_HOW TO COMPLETE THIS TASK_:
Search the records below for "Python"; copy each line that has it.

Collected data
========

(** * The training monitor of hivemind/resnet/netmind

    A shallow embedding of [run_training_monitor.py]: the [CheckpointHandler]
    class and the polling loop of the script's main block.

    Conventions of the embedding.
    - Python [int] is [Z].  The floats of the records and of what the loop
      computes from them (losses, throughputs) are binary64 values: the
      Standard Library's [spec_float] at precision 53 and maximal exponent
      1024, with its correctly rounded operations, its infinities and its
      NaN.  Clock readings and the two periods are rationals [Q]: the loop
      only subtracts and compares them.
    - An uncaught Python exception is the [Raise] result of the monad [M]; the
      state reached when the exception was raised is kept next to it.
    - Calls that leave the process (the DHT, the state averager, the clock, the
      logger, [time.sleep], [hmp]) are recorded as [event]s, in program order.
      What the outside world answers to them on one iteration of the loop is
      the [TickEnv] of that iteration.
    - [is_time_to_save_state] makes no such call, so its entry is recorded by
      a mark of its own; the other three methods of the handler each begin
      with a recorded call. *)

From Stdlib Require Import ZArith QArith List Bool String Lia Lqa Permutation.
From Stdlib Require Import SpecFloat.
Import ListNotations.

Open Scope Z_scope.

========

_WRITTEN RESPONSE_:
    - Python [int] is [Z].  The floats of the records and of what the loop
    - An uncaught Python exception is the [Raise] result of the monad [M]; the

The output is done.